Pimavanserin was not teratogenic in pregnant rabbits during the period of organogenesis at oral doses of 4.3, 43, and 85 mg/kg/day, which are 0.2- to 12-times the MRHD of 34 mg/day based on AUC. Maternal toxicity, including mortality, clinical signs of dyspnea and rales, decreases in body weight and/or food consumption, and abortions occurred at doses 12-times the MRHD of 34 mg/day based on AUC.
Lactation
Risk Summary
There is no information regarding the presence of pimavanserin in human milk, the effects on the breastfed infant, or the effects on milk production. The developmental and health benefits of breastfeeding should be considered along with the mother's clinical need for NUPLAZID and any potential adverse effects on the breastfed infant from NUPLAZID or from the underlying maternal condition.
Pediatric Use
Safety and effectiveness of NUPLAZID have not been established in pediatric patients.
Geriatric Use
No dose adjustment is required for elderly patients.
Parkinson's disease is a disorder occurring primarily in individuals over 55 years of age. The mean age of patients enrolled in the 6-week clinical studies with NUPLAZID [see Adverse Reactions (6.1)] was 71 years, with 49% 65-75 years old and 31% >75 years old. In the pooled population of patients enrolled in 6-week, placebo-controlled studies (N=614), 27% had MMSE scores from 21 to 24 compared to 73% with scores ≥25. No clinically meaningful differences in safety or effectiveness were noted between these two groups.

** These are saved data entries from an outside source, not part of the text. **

(* ===== verification/AgRay.v ===== *)
(** The Ray tools of the agentic interface, [docker/agentic-interface/tools/ray.py]: the
    GPUs that are free, the caller's jobs and their own cluster, by calls of the Ray gateway
    with the caller's token. The bytes of a zip file are its members' as [zipfile] writes
    them; a log's lines end as those of ASCII texts do. *)
From S2P Require Import Prelude PyJson PyText PyTime PyFloat PyValue PyFormat Sha256 AgErrors AgAuth AgTools.
Open Scope Z_scope.

Definition _SERVICE : string := "the Ray gateway".
Definition _ENDED : list string := ["SUCCEEDED"; "FAILED"; "STOPPED"]%string.
Definition _MAX_CODE_BYTES : Z := 10 * 2 ^ 20.
Definition _MAX_LOG_CHARS : nat := Z.to_nat 20000.
Definition _SUBMIT_TIMEOUT : Q := 300.
Definition eol : string := String "010" "".
Definition lines_of (l : list string) : string := str_join eol l.

Definition _http_failure (resp : Resp) (action : string) : Failure :=
  let code := status_code resp in
  let detail := str_rstrip (fun c => Ascii.eqb c ".") (or_else (response_detail resp 500) "no reason given") in
  if (code =? 401) || (code =? 403) then AuthError ("Error: not authorised to " ++ action ++ " — " ++ detail ++ ".")
  else if code =? 429 then UserError ("Error: could not " ++ action ++ " — " ++ detail ++ ". get_ray_capacity shows what is free now.")
  else if (400 <=? code) && (code <? 500) then UserError ("Error: could not " ++ action ++ " — " ++ detail ++ ".")
  else if code =? 503 then UpstreamError ("Error: could not " ++ action ++ " — " ++ detail ++ ".")
  else http_error _SERVICE resp action "".
Definition is_success (resp : Resp) : bool := (200 <=? status_code resp) && (status_code resp <=? 299).

(** [_JOB_ID_RE.match]: its [$] is also before a last newline. *)
Definition id_char (c : ascii) : bool := is_alnum_lower (chr_lower c) || Ascii.eqb c "_" || Ascii.eqb c "-".
Definition _JOB_ID_RE (s : string) : bool :=
  let s := removesuffix eol s in negb (String.eqb s "") && str_forallb id_char s.
Definition _job_path (job_id : string) : res Failure string :=
  if _JOB_ID_RE job_id then Ok ("/api/jobs/" ++ job_id)%string
  else Err (UserError ("Error: invalid job ID " ++ str_repr job_id ++ " — use an ID list_ray_jobs returns.")).

(** ** The package of a job's files *)

(** [f"{q:.1f}"] of [q] not negative. *)
Definition fixed1 (q : Q) : string := let t := half_even (q * 10) in (pretty (t / 10) ++ "." ++ pretty (t mod 10))%string.
Fixpoint until_nul (s : string) : string :=
  match s with String c s' => if Ascii.eqb c "000" then EmptyString else String c (until_nul s') | EmptyString => EmptyString end.
Definition leads_out (name path : string) : bool := startswith "/" name || String.eqb path ".." || startswith "../" path.
(** The members of the package, by name in their order: [ZipInfo] cuts a name at a NUL. *)
Definition add_member (files : list (string * string)) (members : list (string * string)) (name : string) : res Failure (list (string * string)) :=
  let path := normpath name in
  if leads_out name path then Err (UserError ("Error: " ++ str_repr name ++ " in files is not a path inside the job's directory: use a relative path."))
  else Ok (members ++ [(until_nul path, dget_or name ""%string files)])%list.
Fixpoint add_members (files members : list (string * string)) (names : list string) : res Failure (list (string * string)) :=
  match names with
  | [] => Ok members
  | name :: names => members ← add_member files members name; add_members files members names
  end.
Section Zip.
Context (zipped : list (string * string) -> string).
Definition package_name (data : string) : string := "_ray_pkg_" ++ str_take 16 (sha256_hex data) ++ ".zip".
Definition _package (files : list (string * string)) : res Failure (string * string) :=
  members ← add_members files [] (str_sorted (map fst files));
  let data := zipped members in
  let size := Z.of_nat (String.length data) in
  if _MAX_CODE_BYTES <? size then
    Err (UserError ("Error: files come to " ++ fixed1 (qz size / qz (2 ^ 20)) ++ " MiB compressed, over the " ++ pretty (_MAX_CODE_BYTES / 2 ^ 20)
      ++ " MiB limit. Keep data out of them: name it with inputs, or read it from /work at Purdue."))
  else Ok (package_name data, data).
End Zip.

(** ** Settings *)

Definition dashes : string -> string := str_map (fun c => if Ascii.eqb c "_" then "-"%char else c).
(** Those that are given, as texts. *)
Definition _settings (settings : list (string * json)) : list (string * string) :=
  omap (fun kv => match kv.2 with JNull => None | v => Some (("af-" ++ dashes kv.1)%string, str_of v) end) settings.
Definition opt_json {A} (f : A -> json) (o : option A) : json := match o with Some a => f a | None => JNull end.

(** ** What is told of jobs, clusters and GPUs; nothing where a record is of another kind
    than the gateway's, which raises. *)

Definition num_of (j : json) : option Q :=
  match j with JBool b => Some (qz (Z.b2z b)) | JInt n => Some (qz n) | JFloat q => Some q | _ => None end.
(** [f"{j:g}"], [j >= n], [n <= j], [j != 1]. *)
Definition g_of (j : json) : option string := option_map (fun q => general_f (f_of q)) (num_of j).
Definition at_least (j : json) (n : Z) : option bool := option_map (fun q => qz n <=?q q) (num_of j).
Definition is_one (j : json) : bool := match num_of j with Some q => Qeq_bool q 1 | None => false end.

Patients with Renal Impairment
No dosage adjustment for NUPLAZID is needed in patients with mild to severe renal impairment or end stage renal disease (ESRD); however, increased exposure (Cmax and AUC) to NUPLAZID occurred in patients with severe renal impairment (CrCL <30 mL/min, Cockcroft-Gault) in a renal impairment study [see Clinical Pharmacology (12.3)].
NUPLAZID should be used with caution in patients with severe renal impairment and end stage renal disease.
In a renal impairment study, dialysis did not appear to significantly affect the concentrations of NUPLAZID [see Clinical Pharmacology (12.3)].
Patients with Hepatic Impairment
No dosage adjustment for NUPLAZID is recommended in patients with hepatic impairment based on the exposure differences observed in patients with and without hepatic impairment in a hepatic impairment study [see Clinical Pharmacology (12.3)].
Other Specific Populations
No dosage adjustment is required based on patient's age, sex, ethnicity, or weight. These factors do not affect the pharmacokinetics of NUPLAZID [see Clinical Pharmacology (12.3)].
NUPLAZID is contraindicated in patients with a history of a hypersensitivity reaction to pimavanserin or any of its components. Rash, urticaria, and reactions consistent with angioedema (e.g., tongue swelling, circumoral edema, throat tightness, and dyspnea) have been reported [see Adverse Reactions (6.2)].